FOOD SAFETY ASSESSMENT AND STARLINK CORN
Many controversies exist over the use of genetically modified crops. The first point to make is that all crops have been genetically modified in some way. Even the oldest variety of edible corn bears no resemblance to its ancestor, teosinte. These changes have occurred through cross-pollination and selective breeding. Thus, using the term transgenic crop instead of genetically modified crop is more accurate.
A main concern with transgenic crops is the health issue. Does the transgenic crop include toxins or allergens, change the nutrient level of the food, or promote antibiotic resistance in humans or cattle? The spread of antibiotic resistance due to reporter genes or selective markers is no longer an issue because new transgenic varieties no longer contain these marker genes. The nutrient level of transgenic food is strictly controlled and evaluated before any transgenic crop is released to the public.
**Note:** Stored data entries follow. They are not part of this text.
(* ===== verification/RendezvousPush.v ===== *)
(** * Rendezvous subscriptions ([api/rendezvous_push.go])

    The registry's rendezvous half: the boxes with their subscribers and expiry, how many
    subscriptions each connection holds and in all, the expiry heap, and the claims by which the
    Collects that share a subscription keep or undo it.  As in [Subscriptions], each function is what
    its method does while it holds the mutex, and a subscription carries its address. *)

From S2P Require Import Prelude Subscriptions.

(** [rendezvousKey]: the connection and the box. *)
Abbreviation rendezvousKey := (list Z * list Z)%type.

Module rendezvousSubscription.
Record t := mk {
  clientId : slice;
  serverNonce : slice;
  rendezvousId : slice;
  pending : Z;
  claims : Z;
  kept : bool;
  address : nat }.
Definition set_pending (x : Z) (s : t) : t :=
  mk (clientId s) (serverNonce s) (rendezvousId s) x (claims s) (kept s) (address s).
Definition set_claims (x : Z) (s : t) : t :=
  mk (clientId s) (serverNonce s) (rendezvousId s) (pending s) x (kept s) (address s).
Definition set_kept (x : bool) (s : t) : t :=
  mk (clientId s) (serverNonce s) (rendezvousId s) (pending s) (claims s) x (address s).
End rendezvousSubscription.

Module rendezvousBox.
Record t := mk { expireTime : time; subscribers : gmap (list Z) rendezvousSubscription.t }.
Definition set_subscribers (x : gmap (list Z) rendezvousSubscription.t) (b : t) : t :=
  mk (expireTime b) x.
End rendezvousBox.

(** [rendezvousExpiryEntry] *)
Abbreviation rendezvousExpiryEntry := (time * list Z)%type.

Module Rendezvous.
Record t := mk {
  maxPerConnection : Z;
  boxes : gmap (list Z) rendezvousBox.t;
  held : gmap (list Z) Z;
  count : Z;
  expiry : list rendezvousExpiryEntry;
  ready : gset rendezvousKey;
  visited : Z;
  allocated : nat }.
Definition set_boxes (x : gmap (list Z) rendezvousBox.t) (s : t) : t :=
  mk (maxPerConnection s) x (held s) (count s) (expiry s) (ready s) (visited s) (allocated s).
Definition set_counts (x : gmap (list Z) Z) (n : Z) (s : t) : t :=
  mk (maxPerConnection s) (boxes s) x n (expiry s) (ready s) (visited s) (allocated s).
Definition set_expiry (x : list rendezvousExpiryEntry) (s : t) : t :=
  mk (maxPerConnection s) (boxes s) (held s) (count s) x (ready s) (visited s) (allocated s).
Definition set_ready (x : gset rendezvousKey) (s : t) : t :=
  mk (maxPerConnection s) (boxes s) (held s) (count s) (expiry s) x (visited s) (allocated s).
Definition set_visited (x : Z) (s : t) : t :=
  mk (maxPerConnection s) (boxes s) (held s) (count s) (expiry s) (ready s) x (allocated s).
Definition set_allocated (x : nat) (s : t) : t :=
  mk (maxPerConnection s) (boxes s) (held s) (count s) (expiry s) (ready s) (visited s) x.
End Rendezvous.

Definition DefaultMaxRendezvousSubscriptionsPerConnection : Z := DefaultMaxSubscriptionsPerConnection.

Definition NewRendezvous : Rendezvous.t :=
  Rendezvous.mk DefaultMaxRendezvousSubscriptionsPerConnection ∅ ∅ 0 [] ∅ 0 0.

Implicit Types self : Rendezvous.t.

(** ** The expiry heap

    [container/heap]: the first entry is an earliest one.  Kept in expiry order, an entry behind
    those of its own expiry. *)
Fixpoint heapPush (entry : rendezvousExpiryEntry) (l : list rendezvousExpiryEntry) :
    list rendezvousExpiryEntry :=
  match l with
  | [] => [entry]
  | first :: rest => if Before entry.1 first.1 then entry :: l else first :: heapPush entry rest
  end.

(** ** Ending subscriptions *)

(** The subscription of a connection to a box. *)
Definition subscriberOf self (box connection : list Z) : option rendezvousSubscription.t :=
  record ← Rendezvous.boxes self !! box; rendezvousBox.subscribers record !! connection.

(** [releaseRendezvous] *)
Definition releaseRendezvous self (connection : list Z) : Rendezvous.t :=
  let held := default 0 (Rendezvous.held self !! connection) in
  Rendezvous.set_counts
    (if held <=? 1 then delete connection (Rendezvous.held self)
     else <[connection := held - 1]> (Rendezvous.held self)) (Rendezvous.count self - 1) self.

(** [removeRendezvous] *)
Definition removeRendezvous self (box connection : list Z) : Rendezvous.t :=
  match Rendezvous.boxes self !! box with
  | None => self
  | Some record =>
      if bool_decide (rendezvousBox.subscribers record !! connection = None) then self
      else
        let subscribers := delete connection (rendezvousBox.subscribers record) in
        let self := Rendezvous.set_ready (Rendezvous.ready self ∖ {[ (connection, box) ]}) self in
        let self := releaseRendezvous self connection in
        Rendezvous.set_boxes
          (if bool_decide (subscribers = ∅) then delete box (Rendezvous.boxes self)
           else <[box := rendezvousBox.set_subscribers subscribers record]> (Rendezvous.boxes self)) self
  end.

(** One iteration of [dropRendezvousBox]'s loop. *)
Definition dropSubscriber (box : list Z) self (connection : list Z) : Rendezvous.t :=
  releaseRendezvous
    (Rendezvous.set_ready (Rendezvous.ready self ∖ {[ (connection, box) ]})
       (Rendezvous.set_visited (u64 (Rendezvous.visited self + 1)) self)) connection.

(** [dropRendezvousBox] *)
Definition dropRendezvousBox self (box : list Z) : Rendezvous.t :=
  match Rendezvous.boxes self !! box with
  | None => self
  | Some record =>
      let self := foldl (dropSubscriber box) self (map_to_list (rendezvousBox.subscribers record)).*1 in
      Rendezvous.set_boxes (delete box (Rendezvous.boxes self)) self
  end.

(** One entry off the heap: its box is dropped if what stands at the id is past its expiry. *)
Definition pruneEntry (now : time) self (entry : rendezvousExpiryEntry) : Rendezvous.t :=
  match Rendezvous.boxes self !! entry.2 with
  | Some record => if negb (Before now (rendezvousBox.expireTime record))
                   then dropRendezvousBox self entry.2 else self
  | None => self
  end.

(** The entries that come up at [now], and those that stay. *)
Fixpoint due (now : time) (l : list rendezvousExpiryEntry) :
    list rendezvousExpiryEntry * list rendezvousExpiryEntry :=
  match l with
  | [] => ([], [])
  | entry :: rest =>
      if Before now entry.1 then ([], l) else let '(popped, kept) := due now rest in (entry :: popped, kept)
  end.

(** [pruneRendezvous] *)
Definition pruneRendezvous self (now : time) : Rendezvous.t :=
  let '(popped, kept) := due now (Rendezvous.expiry self) in
  foldl (pruneEntry now) (Rendezvous.set_expiry kept self) popped.

(** ** The calls *)

(** What [subscribeRendezvous] answers. *)
Inductive subscribed : Type :=
  | SubscribedFull                      (* ErrRendezvousSubscriptionsFull *)
  | SubscribedNothing                   (* no subscription and no error *)
  | Claimed (address : nat) (made : bool).

(** The subscription is made, in the box that stands or a new one. *)
Definition makeSubscription self (clientId serverNonce rendezvousId : slice) (expireTime : time) :
    Rendezvous.t * subscribed :=
  let connection := connectionKeyOf clientId serverNonce in
  let id := octets rendezvousId in
  let made := rendezvousSubscription.mk clientId serverNonce rendezvousId 0 1 false
                (Rendezvous.allocated self) in
  let '(box, expiry) :=
    match Rendezvous.boxes self !! id with
    | Some box => (box, Rendezvous.expiry self)
    | None => (rendezvousBox.mk expireTime ∅, heapPush (expireTime, id) (Rendezvous.expiry self))
    end in
  let box := rendezvousBox.set_subscribers (<[connection := made]> (rendezvousBox.subscribers box)) box in
  let held := default 0 (Rendezvous.held self !! connection) in
  (Rendezvous.set_allocated (S (Rendezvous.allocated self))
     (Rendezvous.set_counts (<[connection := held + 1]> (Rendezvous.held self)) (Rendezvous.count self + 1)
        (Rendezvous.set_expiry expiry
           (Rendezvous.set_boxes (<[id := box]> (Rendezvous.boxes self)) self))),
   Claimed (Rendezvous.allocated self) true).

(** [subscribeRendezvous] behind its prune and its look at a box of another expiry. *)
Definition joinOrMake self (clientId serverNonce rendezvousId : slice) (expireTime : time) :
    Rendezvous.t * subscribed :=
  let connection := connectionKeyOf clientId serverNonce in
  let id := octets rendezvousId in
  match Rendezvous.boxes self !! id ≫= λ box, (box,.) <$> rendezvousBox.subscribers box !! connection with
  | Some (box, present) =>
      let present := rendezvousSubscription.set_claims (rendezvousSubscription.claims present + 1) present in
      (Rendezvous.set_boxes
         (<[id := rendezvousBox.set_subscribers
                    (<[connection := present]> (rendezvousBox.subscribers box)) box]>
            (Rendezvous.boxes self)) self,
       Claimed (rendezvousSubscription.address present) false)
  | None =>
      if Rendezvous.maxPerConnection self <=? default 0 (Rendezvous.held self !! connection)
      then (self, SubscribedFull)
      else makeSubscription self clientId serverNonce rendezvousId expireTime
  end.

(** [subscribeRendezvous] *)
Definition subscribeRendezvous self (clientId serverNonce rendezvousId : slice) (expireTime now : time) :
    Rendezvous.t * subscribed :=
  let self := pruneRendezvous self now in
  let id := octets rendezvousId in
  match rendezvousBox.expireTime <$> Rendezvous.boxes self !! id with
  | Some standing =>
      if Before expireTime standing then (self, SubscribedNothing)
      else
        let self := if Before standing expireTime then dropRendezvousBox self id else self in
        joinOrMake self clientId serverNonce rendezvousId expireTime
  | None => joinOrMake self clientId serverNonce rendezvousId expireTime
  end.

(** [settleRendezvous] *)
Definition settleRendezvous self (clientId serverNonce rendezvousId : slice) (claimed : nat)
    (taken : bool) : Rendezvous.t :=
  let connection := connectionKeyOf clientId serverNonce in
  let id := octets rendezvousId in
  match Rendezvous.boxes self !! id ≫= λ box, (box,.) <$> rendezvousBox.subscribers box !! connection with
  | None => self
  | Some (box, current) =>
      if negb (rendezvousSubscription.address current =? claimed)%nat then self
      else
        let current := rendezvousSubscription.set_claims (rendezvousSubscription.claims current - 1) current in
        let current := if taken then rendezvousSubscription.set_kept true current else current in
        let self := Rendezvous.set_boxes
          (<[id := rendezvousBox.set_subscribers
                     (<[connection := current]> (rendezvousBox.subscribers box)) box]>
             (Rendezvous.boxes self)) self in
        if taken then self
        else if negb (rendezvousSubscription.kept current) && (rendezvousSubscription.claims current =? 0)
        then removeRendezvous self id connection
        else self
  end.

(** [depositedRendezvous]: the state it leaves, and whether it marked any subscription. *)
Definition depositedRendezvous self (rendezvousId : slice) (pending : Z) (now : time) :
    Rendezvous.t * bool :=
  let self := pruneRendezvous self now in
  let id := octets rendezvousId in
  match Rendezvous.boxes self !! id with
  | None => (self, false)
  | Some record =>
      let subscribers := rendezvousSubscription.set_pending pending <$> rendezvousBox.subscribers record in
      let marked : gset rendezvousKey := set_map (λ connection, (connection, id)) (dom subscribers) in
      (Rendezvous.set_visited (u64 (Rendezvous.visited self + Z.of_nat (size subscribers)))
         (Rendezvous.set_ready (marked ∪ Rendezvous.ready self)
            (Rendezvous.set_boxes
               (<[id := rendezvousBox.set_subscribers subscribers record]> (Rendezvous.boxes self)) self)),
       bool_decide (subscribers ≠ ∅))
  end.

(** [retiredRendezvous] *)
Definition retiredRendezvous self (rendezvousId : slice) : Rendezvous.t :=
  dropRendezvousBox self (octets rendezvousId).

(** [RendezvousSubscriptions] *)
Definition RendezvousSubscriptions self : Z := Rendezvous.count self.

(** ** The delivery goroutine's parts *)

(** The marks taken off in the order the map yields them, to the first whose subscription stands. *)
Fixpoint nextRendezvous (order : list rendezvousKey) self :
    Rendezvous.t * option (rendezvousKey * rendezvousSubscription.t) :=
  match order with
  | [] => (self, None)
  | candidate :: order =>
      let self := Rendezvous.set_ready (Rendezvous.ready self ∖ {[candidate]}) self in
      match subscriberOf self candidate.2 candidate.1 with
      | Some current => (self, Some (candidate, current))
      | None => nextRendezvous order self
      end
  end.

(** What follows a push: the state, and whether it was counted as pushed or as dropped. *)
Definition afterRendezvousPush self (key : rendezvousKey) (address : nat) (delivered : bool) :
    Rendezvous.t * option bool :=
  match subscriberOf self key.2 key.1 with
  | None => (self, None)
  | Some current =>
      if negb (rendezvousSubscription.address current =? address)%nat then (self, None)
      else if delivered then (self, Some true)
      else (removeRendezvous self key.2 key.1, Some false)
  end.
The allergenic potential of transgenic crops has caused much controversy. In 2000, an unapproved transgenic corn called Starlink was detected in taco shells found in the grocery store. Starlink corn has two transgenes. One makes it resistant to the European corn borer by encoding the toxin from Bacillus thuringiensis (see earlier discussion). This Bt transgene is the Cry9C isoform. The second transgene, from Streptomyces hygroscopicus, makes the corn resistant to a commonly used broad-spectrum herbicide.
The Cry9C isoform of Bt toxin is much more resistant to stomach acid. Also, after cooking and processing, Starlink corn had a higher concentration of Cry9C protein than expected, suggesting that this protein is more stable than other isoforms of Bt toxin. (In contrast, cooking, processing, and digestive enzymes readily break down the Cry1A isoform of Bt toxin.) Because the findings for Cry9C protein came from only one study, the EPA demanded more tests to ensure that it would not cause an allergic reaction if consumed by the public. The companies that developed Starlink corn pushed the EPA for some sort of approval. The EPA responded by giving split approval—that is, Starlink corn could be grown, as long as it was only used to feed livestock. What the EPA failed to realize is that after corn is grown, it is hauled to the nearest grain elevator. The corn is then mixed with all the other corn in the region and shipped to processing centers. So the company and farmers were following the EPA guidelines in good faith, but the next step in the process made it impossible to keep the Starlink corn separate from all the other varieties.
In September of 2000, a coalition of groups opposed to genetically modified foods announced they had detected traces of Starlink in taco shells. Further studies confirmed this and all the products were taken off the shelves. The Centers for Disease Control (CDC) examined all the people who complained of an allergic reaction to the contaminated taco shells. They first determined the type of antibody that the body would produce in response to Cry9C protein. Next they took blood samples and coded them. The blood samples were examined for the presence of Cry9C antibodies by both the CDC and an outside lab. Both concluded that none of the samples contained antibodies to Cry9C. This suggested that any allergic reactions were to some other component in the meals eaten.
After this, the company offered to buy back all remaining Starlink corn, providing the farmer with a premium price, so that no more food became contaminated. In addition, all Starlink seed was pulled from the market to prevent its future growth. In all, Starlink was on the market for only 2 years, 1999 and 2000. In 1999, the amount of Starlink grown in the United States represented only 0.4% of the corn crop and in 2000, 0.5%. Because this was such a small percentage of the overall crop, the Cry9C in the taco shells was massively diluted by other varieties of corn. Starlink is no longer grown anywhere in the world, and the EPA has revoked all approval.
Assaying allergic potential is critical to development of transgenic crops. In another example, soybean plants were transformed with a gene from the Brazil nut. The gene was intended to increase the methionine content of soybeans, which would improve them as cattle feed. Because many people are allergic to Brazil nuts, the FDA ordered tests for allergenicity by skin prick tests and immunoassays. This transgene was found to cause allergic reactions. The work was discontinued, and none of the transgenic plants were ever released to the public.